Stored items
Lemma credentials_restored_witness :
  ∃ guest, Some (value_text guest) = Some (mi_contents example_input) ∧
    restore (mi_secrets example_input) guest =
    settle id example_transform (example_credentials (bytes_of "first") (bytes_of "key")).
Proof.
  destruct (credentials_restored id example_fill example_transform (bytes_of "Codex auth") example_read (Some ∘ value_text) []
    (example_credentials (bytes_of "first") (bytes_of "key")) 0 example_input 2) as (guest & Hguest & Hback & _);
    [exact (proj1 example_settles)|reflexivity|exact (proj2 example_settles)|exact example_materialized|].
  exists guest. by split.
Defined.

Lemma credentials_rotate_witness :
  ∃ second, example_materialize (Some (bindings_redacted (mi_secrets example_input))) [1] 7%nat = (Ret second, 7%nat) ∧
    guest_view second = guest_view example_input.
Proof.
  apply (credentials_rotate id example_fill example_transform (bytes_of "Codex auth") example_read (Some ∘ value_text) [] [1]
    (example_credentials (bytes_of "first") (bytes_of "key")) (example_credentials (bytes_of "second") (bytes_of "new key")) 0 example_input 2 7);
    [exact (proj1 example_settles)|reflexivity|reflexivity|exact (proj2 example_settles)|vm_compute; reflexivity|exact example_materialized|exact example_names].
Defined.

(** ** Names that collide

    Two keys that differ in punctuation only give their secrets one name.  The first time
    each has its placeholder; a later run finds the placeholder of the first for both, and
    the binding of the second secret replaces that of the first. *)
Definition colliding_credentials : Value (JsonNumber := Z) :=
  JObject [(bytes_of "a-token", JString (bytes_of "one")); (bytes_of "a_token", JString (bytes_of "two"))].

Definition colliding_run (context : MaterializationContext) (n : nat) : MaterializedHostInput :=
  match (json_materialize id example_fill example_transform context (λ _, Some colliding_credentials)
    (Some ∘ value_text) (bytes_of "Codex auth") [] n).1 with
  | Ret input => input
  | _ => {| mi_contents := []; mi_secrets := ∅ |}
  end.

Theorem colliding_names_lose_a_secret :
  let first := colliding_run None 0 in
  let second := colliding_run (Some (bindings_redacted (mi_secrets first))) 2 in
  binding_value <$> bindings_iter (mi_secrets first) = [Some (bytes_of "one"); Some (bytes_of "two")] ∧
  binding_value <$> bindings_iter (mi_secrets second) = [Some (bytes_of "two")].
Proof. split; vm_compute; reflexivity. Qed.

Work instruction:
Give the data again. Keep every line identical.

Exercise response:
Lemma credentials_restored_witness :
  ∃ guest, Some (value_text guest) = Some (mi_contents example_input) ∧
    restore (mi_secrets example_input) guest =
    settle id example_transform (example_credentials (bytes_of "first") (bytes_of "key")).
Proof.
  destruct (credentials_restored id example_fill example_transform (bytes_of "Codex auth") example_read (Some ∘ value_text) []
    (example_credentials (bytes_of "first") (bytes_of "key")) 0 example_input 2) as (guest & Hguest & Hback & _);
    [exact (proj1 example_settles)|reflexivity|exact (proj2 example_settles)|exact example_materialized|].
  exists guest. by split.
Defined.

Lemma credentials_rotate_witness :
  ∃ second, example_materialize (Some (bindings_redacted (mi_secrets example_input))) [1] 7%nat = (Ret second, 7%nat) ∧
    guest_view second = guest_view example_input.
Proof.
  apply (credentials_rotate id example_fill example_transform (bytes_of "Codex auth") example_read (Some ∘ value_text) [] [1]
    (example_credentials (bytes_of "first") (bytes_of "key")) (example_credentials (bytes_of "second") (bytes_of "new key")) 0 example_input 2 7);
    [exact (proj1 example_settles)|reflexivity|reflexivity|exact (proj2 example_settles)|vm_compute; reflexivity|exact example_materialized|exact example_names].
Defined.

(** ** Names that collide

    Two keys that differ in punctuation only give their secrets one name.  The first time
    each has its placeholder; a later run finds the placeholder of the first for both, and
    the binding of the second secret replaces that of the first. *)
Definition colliding_credentials : Value (JsonNumber := Z) :=
  JObject [(bytes_of "a-token", JString (bytes_of "one")); (bytes_of "a_token", JString (bytes_of "two"))].

Definition colliding_run (context : MaterializationContext) (n : nat) : MaterializedHostInput :=
  match (json_materialize id example_fill example_transform context (λ _, Some colliding_credentials)
    (Some ∘ value_text) (bytes_of "Codex auth") [] n).1 with
  | Ret input => input
  | _ => {| mi_contents := []; mi_secrets := ∅ |}
  end.

Theorem colliding_names_lose_a_secret :
  let first := colliding_run None 0 in
  let second := colliding_run (Some (bindings_redacted (mi_secrets first))) 2 in
  binding_value <$> bindings_iter (mi_secrets first) = [Some (bytes_of "one"); Some (bytes_of "two")] ∧
  binding_value <$> bindings_iter (mi_secrets second) = [Some (bytes_of "two")].
Proof. split; vm_compute; reflexivity. Qed.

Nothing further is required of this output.